Tom Dixon reflects on 20 years at the helm of his eponymous brand and why he has the best job for poking his nose in other people’s business

By Robyn Willis
Thu, Mar 9, 2023 7:30amGrey Clock 4 min

It might have been the jet lag talking, or perhaps it’s just evidence of his legendary laconic style but Tom Dixon’s view on the role of the designer is unorthodox, to say the least.

“Design is a great profession for the easily bored and the curious,” Tom Dixon commented. 

Sitting down last week ahead of an event at Sydney’s Quay Quarter Tower created to celebrate 20 years of his company, Tom Dixon was reflecting on what could best be described as a meandering career. 

Untrained, self taught and continually interested in the new possibilities of untried materials and their applications, Dixon’s career has been one of following his interests wherever they might take him, whether that is music, management – or design.

Indeed, while he was enjoying finally being able to see the foyer and market hall he designed for Quay Quarter Tower after three years of COVID stopped him from visiting Australia, he remained unconvinced the birthday celebrations were necessary.

“I don’t really think about these things and it was slightly imposed on me,” he said. “I like looking forward if at all possible. 

“Maybe that’s why I didn’t really want to do it – 20 sounds quite old – like I’m no longer a teenager.” 

He certainly continues to bring a youthful attitude to his work. The one-time bass guitarist for early 80s band, Funkapolitan who dropped out of the Chelsea School of Art, Dixon almost fell into design after becoming fascinated by the possibilities of welding.

This progressed into furniture design, with his S chair for Cappellini in 1989 (now in the New York Museum of Modern Art), followed by his appointment as creative director of Habitat, the epitome of homeware style in the 1990s, where he sharpened his understanding of the commercial realities of design and promoted emerging designers.

By the time the new century arrived, Dixon was ready to branch out on his own, founding his business, Tom Dixon in 2002. The Design Research Studio – the architectural and interior branch of his business – began the following year. 

More than 20 years on and he is credited with some of the most ubiquitous designs, including his BEAT range of lighting, as well as some of the coolest interior spaces in Europe, including Shoreditch House in London and Le Drugstore in Paris. In recent years, he has experimented with sustainable materials such as cork, mushroom-based products and latex, although he remains frustrated that the cost of manufacturing makes them less appealing to a commercial market.

Dixon’s BEAT range of lights have become synonymous with quiet sophistication and embody his ethos of ‘expressive minimalism’.

Perhaps unsurprisingly, he prefers not to be categorised.

“The big battle always is stopping yourself from being categorised or pigeon holed because effectively, everything is designed,” he said. “What has been nice here is, doing a corporate lobby doesn’t seem like a nice job, really but getting to see it now, that is the kind of design challenge we haven’t really had before. 

“It’s nice to approach it with a naive perspective.”

Clearly, that sense of exploration is key to what still drives him.

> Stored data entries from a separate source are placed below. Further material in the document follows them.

(* ===== verification/Newc.v ===== *)
(** Writing SVR4 cpio archives (archive_write_set_format_cpio_newc.c): the
    110-byte hexadecimal header of an entry, its name and body padded to four
    bytes, and the trailer.

    The format is an implementation of the interface [Format] over any output
    chain ([Sink]).  Names are not converted between character sets: the
    program sets no locale and no option. *)
From S2P Require Import Prelude Readahead Archiveentry Archivewrite.

(** Difference between [n] and the next multiple of 4. *)
Definition PAD4 (n : Z) : Z := Z.land 3 (1 + Z.lnot n).

Record newc := Newc_ { entry_bytes_remaining : Z; padding : Z }.
Definition newc_new : newc := Newc_ 0 0.

Definition hex_chars : bytes := str "0123456789abcdef".

(** The digits are produced from the last to the first; the value left over is
    returned. *)
Fixpoint format_hex_recursive (v : Z) (s : nat) : Z * bytes :=
  match s with
  | O => (v, [])
  | S s =>
      let '(v, p) := format_hex_recursive v s in
      (Z.shiftr v 4, nth (Z.to_nat (Z.land v 0xF)) hex_chars 0 :: p)
  end.

(** A value that does not fit is replaced by the largest one. *)
Definition format_hex (v : Z) (digits : nat) : Z * bytes :=
  let max := Z.shiftl 1 (4 * Z.of_nat digits) - 1 in
  if (0 <=? v) && (v <=? max) then (0, (format_hex_recursive v digits).2)
  else (-1, (format_hex_recursive max digits).2).

Definition c_magic_offset := 0.
Definition c_magic_size := 6%nat.
Definition c_ino_offset := 6.
Definition c_ino_size := 8%nat.
Definition c_mode_offset := 14.
Definition c_mode_size := 8%nat.
Definition c_uid_offset := 22.
Definition c_uid_size := 8%nat.
Definition c_gid_offset := 30.
Definition c_gid_size := 8%nat.
Definition c_nlink_offset := 38.
Definition c_nlink_size := 8%nat.
Definition c_mtime_offset := 46.
Definition c_mtime_size := 8%nat.
Definition c_filesize_offset := 54.
Definition c_filesize_size := 8%nat.
Definition c_devmajor_offset := 62.
Definition c_devmajor_size := 8%nat.
Definition c_devminor_offset := 70.
Definition c_devminor_size := 8%nat.
Definition c_rdevmajor_offset := 78.
Definition c_rdevmajor_size := 8%nat.
Definition c_rdevminor_offset := 86.
Definition c_rdevminor_size := 8%nat.
Definition c_namesize_offset := 94.
Definition c_namesize_size := 8%nat.
Definition c_checksum_offset := 102.
Definition c_checksum_size := 8%nat.
Definition c_header_size := 110.

(** [format_hex(v, h + offset, size)], the result of the call and the header. *)
Definition put_hex (h : bytes) (offset : Z) (size : nat) (v : Z) : option (Z * bytes) :=
  let '(r, d) := format_hex v size in
  h ← mwrite h offset d; Some (r, h).

Definition is_device (e : archive_entry) : bool :=
  (archive_entry_filetype e =? AE_IFBLK) || (archive_entry_filetype e =? AE_IFCHR).

(** Every field of the header but the size of the body. *)
Definition fill_header (e : archive_entry) (pathlength : Z) : option bytes :=
  let h := zeros c_header_size in
  '(_, h) ← put_hex h c_magic_offset c_magic_size 0x070701;
  '(_, h) ← put_hex h c_devmajor_offset c_devmajor_size (archive_entry_devmajor e);
  '(_, h) ← put_hex h c_devminor_offset c_devminor_size (archive_entry_devminor e);
  '(_, h) ← put_hex h c_ino_offset c_ino_size (Z.land (archive_entry_ino64 e) 0xFFFFFFFF);
  '(_, h) ← put_hex h c_mode_offset c_mode_size (archive_entry_mode e);
  '(_, h) ← put_hex h c_uid_offset c_uid_size (archive_entry_uid e);
  '(_, h) ← put_hex h c_gid_offset c_gid_size (archive_entry_gid e);
  '(_, h) ← put_hex h c_nlink_offset c_nlink_size (archive_entry_nlink e);
  '(_, h) ← put_hex h c_rdevmajor_offset c_rdevmajor_size
              (if is_device e then archive_entry_rdevmajor e else 0);
  '(_, h) ← put_hex h c_rdevminor_offset c_rdevminor_size
              (if is_device e then archive_entry_rdevminor e else 0);
  '(_, h) ← put_hex h c_mtime_offset c_mtime_size (archive_entry_mtime e);
  '(_, h) ← put_hex h c_namesize_offset c_namesize_size pathlength;
  '(_, h) ← put_hex h c_checksum_offset c_checksum_size 0;
  Some h.

(** The target of a symbolic link, when there is one to write. *)
Definition link_target (e : archive_entry) : bytes :=
  match archive_entry_symlink e with Some p => p | None => [] end.

Section Writer.
Context {W : Type} `{Sink W}.

(** Output the pieces one after the other; the first failure ends it. *)
Fixpoint output_all (a : archive_write newc W) (ds : list bytes)
  : option (bool * archive_write newc W) :=
  match ds with
  | [] => Some (true, a)
  | d :: ds =>
      '(ret, a) ← archive_write_output a d;
      if ret =? ARCHIVE_OK then output_all a ds else Some (false, a)
  end.

(** The symlink and its padding: two outputs, the second of which may be empty. *)
Definition write_symlink (a : archive_write newc W) (p : bytes)
  : option (bool * archive_write newc W) :=
  match p with
  | [] => Some (true, a)
  | _ => output_all a [p; zeros (PAD4 (blen p))]
  end.

Definition write_header (a : archive_write newc W) (e : archive_entry)
  : option (Z * archive_write newc W * archive_entry) :=
  let path := archive_entry_pathname e in
  let len := match path with Some s => blen s | None => 0 end in
  let pathlength := s32 len + 1 in
  h ← fill_header e pathlength;
  let ret_final := if 0xFFFFFFFF <? archive_entry_ino64 e then ARCHIVE_WARN else ARCHIVE_OK in
  (* Non-regular files don't store bodies. *)
  let e := if archive_entry_filetype e =? AE_IFREG then e else archive_entry_set_size e 0 in
  let p := link_target e in
  '(ret, h) ← put_hex h c_filesize_offset c_filesize_size
                (if 0 <? blen p then blen p else archive_entry_size e);
  if negb (ret =? 0) then Some (ARCHIVE_FAILED, a, e)
  else
    name ← path;
    name ← mread (name ++ [0]) 0 pathlength;
    let pad := PAD4 (pathlength + c_header_size) in
    '(ok, a) ← output_all a ([h; name] ++ (if pad =? 0 then [] else [zeros pad]));
    if negb ok then Some (ARCHIVE_FATAL, a, e)
    else
      let a := set_format_data a (Newc_ (archive_entry_size e) (PAD4 (archive_entry_size e))) in
      '(ok, a) ← write_symlink a p;
      Some (if ok : bool then ret_final else ARCHIVE_FATAL, a, e).

Definition archive_write_newc_header (a : archive_write newc W) (e : archive_entry)
  : option (Z * archive_write newc W * archive_entry) :=
  let no_hardlink := bool_decide (archive_entry_hardlink e = None) in
  if (archive_entry_filetype e =? 0) && no_hardlink then Some (ARCHIVE_FAILED, a, e)
  else
    match archive_entry_pathname e with
    | None | Some [] => Some (ARCHIVE_FAILED, a, e)
    | Some _ =>
        if no_hardlink && (negb (archive_entry_size_is_set e) || (archive_entry_size e <? 0))
        then Some (ARCHIVE_FAILED, a, e)
        else write_header a e
    end.

Definition archive_write_newc_data (a : archive_write newc W) (buff : bytes)
  : option (Z * archive_write newc W) :=
  let c := format_data a in
  let s := if entry_bytes_remaining c <? blen buff then entry_bytes_remaining c else blen buff in
  '(ret, a) ← archive_write_output a (take (Z.to_nat s) buff);
  let a := set_format_data a (Newc_ (entry_bytes_remaining c - s) (padding c)) in
  Some (if 0 <=? ret then s else ret, a).

Definition archive_write_newc_finish_entry (a : archive_write newc W)
  : option (Z * archive_write newc W) :=
  let c := format_data a in
  archive_write_nulls a (entry_bytes_remaining c + padding c).

Definition trailer_name : bytes := str "TRAILER!!!".

Definition archive_write_newc_close (a : archive_write newc W) : option (Z * archive_write newc W) :=
  let trailer := archive_entry_new in
  let trailer := archive_entry_set_nlink trailer 1 in
  let trailer := archive_entry_set_size trailer 0 in
  let trailer := archive_entry_set_pathname trailer (Some trailer_name) in
  '(er, a, _) ← write_header a trailer;
  Some (er, a).

#[export] Instance newc_format : Format newc W := {
  format_write_header := archive_write_newc_header;
  format_write_data := archive_write_newc_data;
  format_finish_entry := archive_write_newc_finish_entry;
  format_close := archive_write_newc_close
}.

End Writer.

Example format_hex_ex : (format_hex 0x1a2b 8).2 = str "00001a2b".
Proof. vm_compute. reflexivity. Qed.

(** ** The archive as a sequence of bytes *)

(** [n] hexadecimal digits of [v]. *)
Definition hex (n : nat) (v : Z) : bytes := (format_hex_recursive v n).2.

(** What is stored as the body of an entry: the target of a link, or the data
    of a regular file. *)
Definition content (e : archive_entry) (body : bytes) : bytes :=
  match link_target e with [] => body | p => p end.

Dixon’s range of homewares for residential and commercial use extends from lounge chairs and coffee tables to carafes, candles and cables. Such is his reach, the Tom Dixon brand sells in 90 countries.

So, what is it that has resonated with buyers from Beijing to Bondi?

“I don’t know if it does resonate across other cultures,” Dixon said. “Maybe I’m exotic. I sell in Dakar and I sell in Casablanca. Maybe I’m exotic because I’m not part of that culture.”

However, when products do well across the varied markets, Dixon said they tend to have something in common.

“When the objects we make are successful, they tend to be legible in different ways. I call it ‘expressive minimalism’,” he said. 

“Minimalism can mean you work all the visibility of the functions out of an object just to make a cube or something you can’t really define as a toaster or a car. If you are able to express the functions, you’ll be able to put it in a lot of different contexts I think. 

“And the most successful is where some people will say ‘oh that’s very Art Deco’ and others will say ‘that’s very Space Age’ and somebody else will say ‘that’s quite futuristic’.  

“Those objects tend to be the successful ones.”

His lighting ranges, which mostly recently has included the ‘Melt’ range seen in Sydney’s Bennelong Restaurant and the perforated ‘Etch Puff’, continues his fascination with lighting. Dixon continues to be inspired, it seems, by this evolving sphere of design.

Tom Dixon’s Melt range were installed as lamps in Bennelong Restaurant. Image: Sydney Opera House

“It’s a category that is fascinating because it’s still in the middle of this huge revolution in technology – and you cannot say that about tables and chairs right now.

“You have to remember that 10 years ago, LEDs were an expensive and ugly light that nobody wanted. 

“Lighting is still in the process of evolving. You can see it everywhere – the deconstructing of spaces with light. There is much more opportunity to be theatrical, much more opportunity to light things underneath or do washes or linear lighting.”

With so many options, the role of the lighting designer is even more important, he said. 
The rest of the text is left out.